-- EXERCISE DATA follows --

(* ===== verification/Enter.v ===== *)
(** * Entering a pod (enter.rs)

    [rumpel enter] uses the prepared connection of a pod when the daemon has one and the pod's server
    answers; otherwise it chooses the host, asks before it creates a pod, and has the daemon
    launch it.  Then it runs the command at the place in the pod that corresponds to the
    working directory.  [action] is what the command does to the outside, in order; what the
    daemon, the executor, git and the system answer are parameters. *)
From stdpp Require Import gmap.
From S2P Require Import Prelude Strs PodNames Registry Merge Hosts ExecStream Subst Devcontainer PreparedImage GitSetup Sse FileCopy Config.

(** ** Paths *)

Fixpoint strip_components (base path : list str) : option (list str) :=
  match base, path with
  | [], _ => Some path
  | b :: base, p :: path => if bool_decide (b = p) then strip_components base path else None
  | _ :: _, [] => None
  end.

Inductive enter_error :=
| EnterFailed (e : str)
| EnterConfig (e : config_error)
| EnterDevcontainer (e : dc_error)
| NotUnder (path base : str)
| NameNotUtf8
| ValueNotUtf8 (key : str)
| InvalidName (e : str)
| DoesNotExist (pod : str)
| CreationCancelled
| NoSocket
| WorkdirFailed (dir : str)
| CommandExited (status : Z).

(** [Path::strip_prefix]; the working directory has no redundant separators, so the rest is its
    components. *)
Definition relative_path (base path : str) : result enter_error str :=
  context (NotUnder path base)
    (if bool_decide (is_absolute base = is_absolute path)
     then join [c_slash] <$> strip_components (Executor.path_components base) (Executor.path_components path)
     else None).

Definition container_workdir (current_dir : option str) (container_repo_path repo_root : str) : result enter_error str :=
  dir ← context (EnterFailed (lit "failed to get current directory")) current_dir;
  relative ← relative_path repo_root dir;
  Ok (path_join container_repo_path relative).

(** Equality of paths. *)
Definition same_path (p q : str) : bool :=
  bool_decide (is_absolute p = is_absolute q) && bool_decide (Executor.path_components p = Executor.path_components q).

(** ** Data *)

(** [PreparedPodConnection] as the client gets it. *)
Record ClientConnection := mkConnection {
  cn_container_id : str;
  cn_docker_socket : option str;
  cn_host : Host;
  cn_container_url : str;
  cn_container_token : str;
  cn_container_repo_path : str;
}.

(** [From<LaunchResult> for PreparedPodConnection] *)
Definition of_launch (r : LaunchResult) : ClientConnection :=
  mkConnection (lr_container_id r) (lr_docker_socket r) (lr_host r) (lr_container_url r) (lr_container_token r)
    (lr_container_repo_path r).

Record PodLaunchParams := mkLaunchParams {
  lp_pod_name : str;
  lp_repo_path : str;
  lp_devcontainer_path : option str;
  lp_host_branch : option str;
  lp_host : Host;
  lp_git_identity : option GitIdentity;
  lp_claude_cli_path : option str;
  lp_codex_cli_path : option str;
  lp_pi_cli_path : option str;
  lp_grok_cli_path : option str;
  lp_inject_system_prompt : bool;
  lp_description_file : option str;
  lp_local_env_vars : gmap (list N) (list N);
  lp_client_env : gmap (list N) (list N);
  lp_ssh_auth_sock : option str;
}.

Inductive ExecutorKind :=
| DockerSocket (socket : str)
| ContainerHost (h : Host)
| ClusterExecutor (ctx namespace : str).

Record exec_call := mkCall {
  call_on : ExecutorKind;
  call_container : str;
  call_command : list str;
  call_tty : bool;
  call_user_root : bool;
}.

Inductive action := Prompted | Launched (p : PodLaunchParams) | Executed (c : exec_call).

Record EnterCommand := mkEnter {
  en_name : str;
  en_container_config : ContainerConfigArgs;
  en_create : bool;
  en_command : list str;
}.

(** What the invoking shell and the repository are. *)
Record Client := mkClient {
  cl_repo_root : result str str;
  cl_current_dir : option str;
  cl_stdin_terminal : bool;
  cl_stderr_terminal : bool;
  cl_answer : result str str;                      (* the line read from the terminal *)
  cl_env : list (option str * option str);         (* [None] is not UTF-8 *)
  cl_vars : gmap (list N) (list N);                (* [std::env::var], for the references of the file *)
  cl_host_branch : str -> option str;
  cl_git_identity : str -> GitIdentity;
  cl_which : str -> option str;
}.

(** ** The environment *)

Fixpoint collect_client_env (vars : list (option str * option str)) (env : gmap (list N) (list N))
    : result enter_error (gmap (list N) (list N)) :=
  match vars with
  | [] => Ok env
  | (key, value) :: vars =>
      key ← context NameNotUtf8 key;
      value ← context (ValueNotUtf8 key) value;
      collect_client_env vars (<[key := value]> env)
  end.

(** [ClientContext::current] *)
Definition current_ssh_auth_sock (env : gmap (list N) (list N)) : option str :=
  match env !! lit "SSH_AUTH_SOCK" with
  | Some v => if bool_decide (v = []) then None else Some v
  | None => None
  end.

-- EXERCISE DATA concluded --

--- WHAT THE TASK ASKS ---
Copy out all of the data exactly, leaving nothing out.

--- OUTPUT FOR THIS EXERCISE ---
(* ===== verification/Enter.v ===== *)
(** * Entering a pod (enter.rs)

    [rumpel enter] uses the prepared connection of a pod when the daemon has one and the pod's server
    answers; otherwise it chooses the host, asks before it creates a pod, and has the daemon
    launch it.  Then it runs the command at the place in the pod that corresponds to the
    working directory.  [action] is what the command does to the outside, in order; what the
    daemon, the executor, git and the system answer are parameters. *)
From stdpp Require Import gmap.
From S2P Require Import Prelude Strs PodNames Registry Merge Hosts ExecStream Subst Devcontainer PreparedImage GitSetup Sse FileCopy Config.

(** ** Paths *)

Fixpoint strip_components (base path : list str) : option (list str) :=
  match base, path with
  | [], _ => Some path
  | b :: base, p :: path => if bool_decide (b = p) then strip_components base path else None
  | _ :: _, [] => None
  end.

Inductive enter_error :=
| EnterFailed (e : str)
| EnterConfig (e : config_error)
| EnterDevcontainer (e : dc_error)
| NotUnder (path base : str)
| NameNotUtf8
| ValueNotUtf8 (key : str)
| InvalidName (e : str)
| DoesNotExist (pod : str)
| CreationCancelled
| NoSocket
| WorkdirFailed (dir : str)
| CommandExited (status : Z).

(** [Path::strip_prefix]; the working directory has no redundant separators, so the rest is its
    components. *)
Definition relative_path (base path : str) : result enter_error str :=
  context (NotUnder path base)
    (if bool_decide (is_absolute base = is_absolute path)
     then join [c_slash] <$> strip_components (Executor.path_components base) (Executor.path_components path)
     else None).

Definition container_workdir (current_dir : option str) (container_repo_path repo_root : str) : result enter_error str :=
  dir ← context (EnterFailed (lit "failed to get current directory")) current_dir;
  relative ← relative_path repo_root dir;
  Ok (path_join container_repo_path relative).

(** Equality of paths. *)
Definition same_path (p q : str) : bool :=
  bool_decide (is_absolute p = is_absolute q) && bool_decide (Executor.path_components p = Executor.path_components q).

(** ** Data *)

(** [PreparedPodConnection] as the client gets it. *)
Record ClientConnection := mkConnection {
  cn_container_id : str;
  cn_docker_socket : option str;
  cn_host : Host;
  cn_container_url : str;
  cn_container_token : str;
  cn_container_repo_path : str;
}.

(** [From<LaunchResult> for PreparedPodConnection] *)
Definition of_launch (r : LaunchResult) : ClientConnection :=
  mkConnection (lr_container_id r) (lr_docker_socket r) (lr_host r) (lr_container_url r) (lr_container_token r)
    (lr_container_repo_path r).

Record PodLaunchParams := mkLaunchParams {
  lp_pod_name : str;
  lp_repo_path : str;
  lp_devcontainer_path : option str;
  lp_host_branch : option str;
  lp_host : Host;
  lp_git_identity : option GitIdentity;
  lp_claude_cli_path : option str;
  lp_codex_cli_path : option str;
  lp_pi_cli_path : option str;
  lp_grok_cli_path : option str;
  lp_inject_system_prompt : bool;
  lp_description_file : option str;
  lp_local_env_vars : gmap (list N) (list N);
  lp_client_env : gmap (list N) (list N);
  lp_ssh_auth_sock : option str;
}.

Inductive ExecutorKind :=
| DockerSocket (socket : str)
| ContainerHost (h : Host)
| ClusterExecutor (ctx namespace : str).

Record exec_call := mkCall {
  call_on : ExecutorKind;
  call_container : str;
  call_command : list str;
  call_tty : bool;
  call_user_root : bool;
}.

Inductive action := Prompted | Launched (p : PodLaunchParams) | Executed (c : exec_call).

Record EnterCommand := mkEnter {
  en_name : str;
  en_container_config : ContainerConfigArgs;
  en_create : bool;
  en_command : list str;
}.

(** What the invoking shell and the repository are. *)
Record Client := mkClient {
  cl_repo_root : result str str;
  cl_current_dir : option str;
  cl_stdin_terminal : bool;
  cl_stderr_terminal : bool;
  cl_answer : result str str;                      (* the line read from the terminal *)
  cl_env : list (option str * option str);         (* [None] is not UTF-8 *)
  cl_vars : gmap (list N) (list N);                (* [std::env::var], for the references of the file *)
  cl_host_branch : str -> option str;
  cl_git_identity : str -> GitIdentity;
  cl_which : str -> option str;
}.

(** ** The environment *)

Fixpoint collect_client_env (vars : list (option str * option str)) (env : gmap (list N) (list N))
    : result enter_error (gmap (list N) (list N)) :=
  match vars with
  | [] => Ok env
  | (key, value) :: vars =>
      key ← context NameNotUtf8 key;
      value ← context (ValueNotUtf8 key) value;
      collect_client_env vars (<[key := value]> env)
  end.

(** [ClientContext::current] *)
Definition current_ssh_auth_sock (env : gmap (list N) (list N)) : option str :=
  match env !! lit "SSH_AUTH_SOCK" with
  | Some v => if bool_decide (v = []) then None else Some v
  | None => None
  end.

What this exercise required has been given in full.